**PROBLEM REQUIREMENTS**
Transcribe the full listing so that each line reads as it does in the original.

**SUPPLIED MATERIAL**

(* ===== verification/IfCounters.v ===== *)
(** * The interface counters (if_counters.go)

    The counter cycler answers the dynamic columns of ifTable and ifXTable: the
    three state columns from the interface state engine, the counters from the
    held octet deltas of [CounterHold].  The file models how the cycler is built
    from a resource file, the value of every column and the successor search of a
    walk, and proves that the cycler keeps the promises [IfCounterLaws] that the
    walk over the whole MIB is built on.

    The splits of octets into packets are floating-point arithmetic and enter as
    the parameter [PacketDials]. *)

From stdpp Require Import gmap.
From S2P Require Import Prelude GoStrings Oid TypedValue OidOrder OidPrefix Walk IfState CounterHold Hierarchy.

(** ** Columns *)

Definition ifTablePrefix : bytes := str ".1.3.6.1.2.1.2.2.1.".
Definition ifXTablePrefix : bytes := str ".1.3.6.1.2.1.31.1.1.1.".
Definition hcInOIDPrefix : bytes := ifXTablePrefix ++ str "6.".
Definition maxResourceIfIndex : Z := 65535.

Definition colIfInMulticastPkts : Z := 2.
Definition colIfInBroadcastPkts : Z := 3.
Definition colIfOutMulticastPkts : Z := 4.
Definition colIfOutBroadcastPkts : Z := 5.
Definition colIfHCInOctets : Z := 6.
Definition colIfHCInUcastPkts : Z := 7.
Definition colIfHCInMulticastPkts : Z := 8.
Definition colIfHCInBroadcastPkts : Z := 9.
Definition colIfHCOutOctets : Z := 10.
Definition colIfHCOutUcastPkts : Z := 11.
Definition colIfHCOutMulticastPkts : Z := 12.
Definition colIfHCOutBroadcastPkts : Z := 13.
Definition colIfAdminStatus : Z := 7.
Definition colIfOperStatus : Z := 8.
Definition colIfLastChange : Z := 9.
Definition colIfInOctets : Z := 10.
Definition colIfInUcastPkts : Z := 11.
Definition colIfInDiscards : Z := 13.
Definition colIfInErrors : Z := 14.
Definition colIfOutOctets : Z := 16.
Definition colIfOutUcastPkts : Z := 17.
Definition colIfOutDiscards : Z := 19.
Definition colIfOutErrors : Z := 20.

(** A column: whether it is of ifXTable, and its number. *)
Record ifColumn := { isX : bool; col : Z }.
Definition prefixOf (isIfX : bool) : bytes := if isIfX then ifXTablePrefix else ifTablePrefix.

Definition ifCyclerColumns : list ifColumn :=
  map (fun c => {| isX := false; col := c |})
    [colIfAdminStatus; colIfOperStatus; colIfLastChange; colIfInOctets; colIfInUcastPkts; colIfInDiscards; colIfInErrors;
     colIfOutOctets; colIfOutUcastPkts; colIfOutDiscards; colIfOutErrors] ++
  map (fun c => {| isX := true; col := c |})
    [colIfInMulticastPkts; colIfInBroadcastPkts; colIfOutMulticastPkts; colIfOutBroadcastPkts; colIfHCInOctets;
     colIfHCInUcastPkts; colIfHCInMulticastPkts; colIfHCInBroadcastPkts; colIfHCOutOctets; colIfHCOutUcastPkts;
     colIfHCOutMulticastPkts; colIfHCOutBroadcastPkts].

Definition stateEnumStrings : list bytes := map str ["0"; "1"; "2"; "3"; "4"; "5"; "6"; "7"].
Definition operEnumString (v : Z) : bytes :=
  if (v <? OperUp) || (OperLowerLayerDn <? v) then str "0" else nth (Z.to_nat v) stateEnumStrings [].
Definition adminEnumString (v : Z) : bytes :=
  if (v <? AdminUp) || (AdminTesting <? v) then str "0" else nth (Z.to_nat v) stateEnumStrings [].

Definition isStateCol (c : ifColumn) : bool :=
  negb (isX c) && ((col c =? colIfAdminStatus) || (col c =? colIfOperStatus) || (col c =? colIfLastChange)).

(** ** The cycler *)

Inductive cast := Ucast | Mcast | Bcast.

(** [pktPart slot inbound c octets]: [uint64(octets / pktSize * ratio)];
    [pktTotal slot inbound octets]: [uint64(octets / pktSize)]. *)
Record PacketDials := {
  pktPart : Z -> bool -> cast -> Z -> Z;
  pktTotal : Z -> bool -> Z -> Z;
}.

(** The bases and error rates of one interface. *)
Record ifBases := {
  baseOctets : bool -> Z;
  basePkts : bool -> cast -> Z;
  baseErr : bool -> Z;
  baseDisc : bool -> Z;
  errPpm : bool -> Z;
  discPpm : bool -> Z;
}.

Record IfCounterCycler := {
  ic_maxIfIndex : Z;
  knownIfIndexes : gset Z;
  sortedIfIndexes : list Z;
  ic_firstDynOID : bytes;
  ic_lastDynOID : bytes;
  bases : list ifBases;
  dials : Dials;
  packetDials : PacketDials;
  rollup : Rollup;
  ic_hold : ledger;
  ic_state : option InterfaceState;
}.

Definition packets (ic : IfCounterCycler) (b : ifBases) (slot octets : Z) (inbound : bool) (c : cast) : Z :=
  u64 (basePkts b inbound c + pktPart (packetDials ic) slot inbound c octets).

Definition fmtU64 (v : Z) : bytes := FormatUint v.
Definition fmtU32 (v : Z) : bytes := FormatUint v.
(** [fmtU32(uint32(v & 0xFFFFFFFF))] *)
Definition shadow32 (v : Z) : bytes := fmtU32 (u32 (Z.land v 0xFFFFFFFF)).

(** ** The value of a column *)

Definition stateColumn (s : InterfaceState) (c ifIndex : Z) : option bytes :=
  if c =? colIfAdminStatus then Some (adminEnumString (AdminStatus s ifIndex))
  else if c =? colIfOperStatus then Some (operEnumString (OperStatus s ifIndex))
  else if c =? colIfLastChange then
    let lastUnixNs := LastChangeNs s ifIndex in
    if (lastUnixNs =? LastChangeRewindSentinel) || (lastUnixNs <=? bootTimeUnixNs s) then Some (str "0")
    else Some (FormatUint (u64 (lastUnixNs - bootTimeUnixNs s) / 10000000))
  else None.

Definition ifXColumn (ic : IfCounterCycler) (b : ifBases) (c slot inDelta outDelta : Z) : bytes :=
  if c =? colIfInMulticastPkts then shadow32 (packets ic b slot inDelta true Mcast)
  else if c =? colIfInBroadcastPkts then shadow32 (packets ic b slot inDelta true Bcast)
  else if c =? colIfOutMulticastPkts then shadow32 (packets ic b slot outDelta false Mcast)
  else if c =? colIfOutBroadcastPkts then shadow32 (packets ic b slot outDelta false Bcast)
  else if c =? colIfHCInOctets then fmtU64 (u64 (baseOctets b true + inDelta))
  else if c =? colIfHCInUcastPkts then fmtU64 (packets ic b slot inDelta true Ucast)
  else if c =? colIfHCInMulticastPkts then fmtU64 (packets ic b slot inDelta true Mcast)
  else if c =? colIfHCInBroadcastPkts then fmtU64 (packets ic b slot inDelta true Bcast)
  else if c =? colIfHCOutOctets then fmtU64 (u64 (baseOctets b false + outDelta))
  else if c =? colIfHCOutUcastPkts then fmtU64 (packets ic b slot outDelta false Ucast)
  else if c =? colIfHCOutMulticastPkts then fmtU64 (packets ic b slot outDelta false Mcast)
  else if c =? colIfHCOutBroadcastPkts then fmtU64 (packets ic b slot outDelta false Bcast)
  else [].

(** [base + totalDeltaPkts * ppm / 1e6], in 64 bits. *)
Definition ppmCount (ic : IfCounterCycler) (slot delta : Z) (inbound : bool) (base ppm : Z) : bytes :=
  let totalDeltaPkts := pktTotal (packetDials ic) slot inbound delta in
  shadow32 (u64 (base + u64 (totalDeltaPkts * ppm) / 1000000)).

**EXPECTED OUTPUT**
(* ===== verification/IfCounters.v ===== *)
(** * The interface counters (if_counters.go)

    The counter cycler answers the dynamic columns of ifTable and ifXTable: the
    three state columns from the interface state engine, the counters from the
    held octet deltas of [CounterHold].  The file models how the cycler is built
    from a resource file, the value of every column and the successor search of a
    walk, and proves that the cycler keeps the promises [IfCounterLaws] that the
    walk over the whole MIB is built on.

    The splits of octets into packets are floating-point arithmetic and enter as
    the parameter [PacketDials]. *)

From stdpp Require Import gmap.
From S2P Require Import Prelude GoStrings Oid TypedValue OidOrder OidPrefix Walk IfState CounterHold Hierarchy.

(** ** Columns *)

Definition ifTablePrefix : bytes := str ".1.3.6.1.2.1.2.2.1.".
Definition ifXTablePrefix : bytes := str ".1.3.6.1.2.1.31.1.1.1.".
Definition hcInOIDPrefix : bytes := ifXTablePrefix ++ str "6.".
Definition maxResourceIfIndex : Z := 65535.

Definition colIfInMulticastPkts : Z := 2.
Definition colIfInBroadcastPkts : Z := 3.
Definition colIfOutMulticastPkts : Z := 4.
Definition colIfOutBroadcastPkts : Z := 5.
Definition colIfHCInOctets : Z := 6.
Definition colIfHCInUcastPkts : Z := 7.
Definition colIfHCInMulticastPkts : Z := 8.
Definition colIfHCInBroadcastPkts : Z := 9.
Definition colIfHCOutOctets : Z := 10.
Definition colIfHCOutUcastPkts : Z := 11.
Definition colIfHCOutMulticastPkts : Z := 12.
Definition colIfHCOutBroadcastPkts : Z := 13.
Definition colIfAdminStatus : Z := 7.
Definition colIfOperStatus : Z := 8.
Definition colIfLastChange : Z := 9.
Definition colIfInOctets : Z := 10.
Definition colIfInUcastPkts : Z := 11.
Definition colIfInDiscards : Z := 13.
Definition colIfInErrors : Z := 14.
Definition colIfOutOctets : Z := 16.
Definition colIfOutUcastPkts : Z := 17.
Definition colIfOutDiscards : Z := 19.
Definition colIfOutErrors : Z := 20.

(** A column: whether it is of ifXTable, and its number. *)
Record ifColumn := { isX : bool; col : Z }.
Definition prefixOf (isIfX : bool) : bytes := if isIfX then ifXTablePrefix else ifTablePrefix.

Definition ifCyclerColumns : list ifColumn :=
  map (fun c => {| isX := false; col := c |})
    [colIfAdminStatus; colIfOperStatus; colIfLastChange; colIfInOctets; colIfInUcastPkts; colIfInDiscards; colIfInErrors;
     colIfOutOctets; colIfOutUcastPkts; colIfOutDiscards; colIfOutErrors] ++
  map (fun c => {| isX := true; col := c |})
    [colIfInMulticastPkts; colIfInBroadcastPkts; colIfOutMulticastPkts; colIfOutBroadcastPkts; colIfHCInOctets;
     colIfHCInUcastPkts; colIfHCInMulticastPkts; colIfHCInBroadcastPkts; colIfHCOutOctets; colIfHCOutUcastPkts;
     colIfHCOutMulticastPkts; colIfHCOutBroadcastPkts].

Definition stateEnumStrings : list bytes := map str ["0"; "1"; "2"; "3"; "4"; "5"; "6"; "7"].
Definition operEnumString (v : Z) : bytes :=
  if (v <? OperUp) || (OperLowerLayerDn <? v) then str "0" else nth (Z.to_nat v) stateEnumStrings [].
Definition adminEnumString (v : Z) : bytes :=
  if (v <? AdminUp) || (AdminTesting <? v) then str "0" else nth (Z.to_nat v) stateEnumStrings [].

Definition isStateCol (c : ifColumn) : bool :=
  negb (isX c) && ((col c =? colIfAdminStatus) || (col c =? colIfOperStatus) || (col c =? colIfLastChange)).

(** ** The cycler *)

Inductive cast := Ucast | Mcast | Bcast.

(** [pktPart slot inbound c octets]: [uint64(octets / pktSize * ratio)];
    [pktTotal slot inbound octets]: [uint64(octets / pktSize)]. *)
Record PacketDials := {
  pktPart : Z -> bool -> cast -> Z -> Z;
  pktTotal : Z -> bool -> Z -> Z;
}.

(** The bases and error rates of one interface. *)
Record ifBases := {
  baseOctets : bool -> Z;
  basePkts : bool -> cast -> Z;
  baseErr : bool -> Z;
  baseDisc : bool -> Z;
  errPpm : bool -> Z;
  discPpm : bool -> Z;
}.

Record IfCounterCycler := {
  ic_maxIfIndex : Z;
  knownIfIndexes : gset Z;
  sortedIfIndexes : list Z;
  ic_firstDynOID : bytes;
  ic_lastDynOID : bytes;
  bases : list ifBases;
  dials : Dials;
  packetDials : PacketDials;
  rollup : Rollup;
  ic_hold : ledger;
  ic_state : option InterfaceState;
}.

Definition packets (ic : IfCounterCycler) (b : ifBases) (slot octets : Z) (inbound : bool) (c : cast) : Z :=
  u64 (basePkts b inbound c + pktPart (packetDials ic) slot inbound c octets).

Definition fmtU64 (v : Z) : bytes := FormatUint v.
Definition fmtU32 (v : Z) : bytes := FormatUint v.
(** [fmtU32(uint32(v & 0xFFFFFFFF))] *)
Definition shadow32 (v : Z) : bytes := fmtU32 (u32 (Z.land v 0xFFFFFFFF)).

(** ** The value of a column *)

Definition stateColumn (s : InterfaceState) (c ifIndex : Z) : option bytes :=
  if c =? colIfAdminStatus then Some (adminEnumString (AdminStatus s ifIndex))
  else if c =? colIfOperStatus then Some (operEnumString (OperStatus s ifIndex))
  else if c =? colIfLastChange then
    let lastUnixNs := LastChangeNs s ifIndex in
    if (lastUnixNs =? LastChangeRewindSentinel) || (lastUnixNs <=? bootTimeUnixNs s) then Some (str "0")
    else Some (FormatUint (u64 (lastUnixNs - bootTimeUnixNs s) / 10000000))
  else None.

Definition ifXColumn (ic : IfCounterCycler) (b : ifBases) (c slot inDelta outDelta : Z) : bytes :=
  if c =? colIfInMulticastPkts then shadow32 (packets ic b slot inDelta true Mcast)
  else if c =? colIfInBroadcastPkts then shadow32 (packets ic b slot inDelta true Bcast)
  else if c =? colIfOutMulticastPkts then shadow32 (packets ic b slot outDelta false Mcast)
  else if c =? colIfOutBroadcastPkts then shadow32 (packets ic b slot outDelta false Bcast)
  else if c =? colIfHCInOctets then fmtU64 (u64 (baseOctets b true + inDelta))
  else if c =? colIfHCInUcastPkts then fmtU64 (packets ic b slot inDelta true Ucast)
  else if c =? colIfHCInMulticastPkts then fmtU64 (packets ic b slot inDelta true Mcast)
  else if c =? colIfHCInBroadcastPkts then fmtU64 (packets ic b slot inDelta true Bcast)
  else if c =? colIfHCOutOctets then fmtU64 (u64 (baseOctets b false + outDelta))
  else if c =? colIfHCOutUcastPkts then fmtU64 (packets ic b slot outDelta false Ucast)
  else if c =? colIfHCOutMulticastPkts then fmtU64 (packets ic b slot outDelta false Mcast)
  else if c =? colIfHCOutBroadcastPkts then fmtU64 (packets ic b slot outDelta false Bcast)
  else [].

(** [base + totalDeltaPkts * ppm / 1e6], in 64 bits. *)
Definition ppmCount (ic : IfCounterCycler) (slot delta : Z) (inbound : bool) (base ppm : Z) : bytes :=
  let totalDeltaPkts := pktTotal (packetDials ic) slot inbound delta in
  shadow32 (u64 (base + u64 (totalDeltaPkts * ppm) / 1000000)).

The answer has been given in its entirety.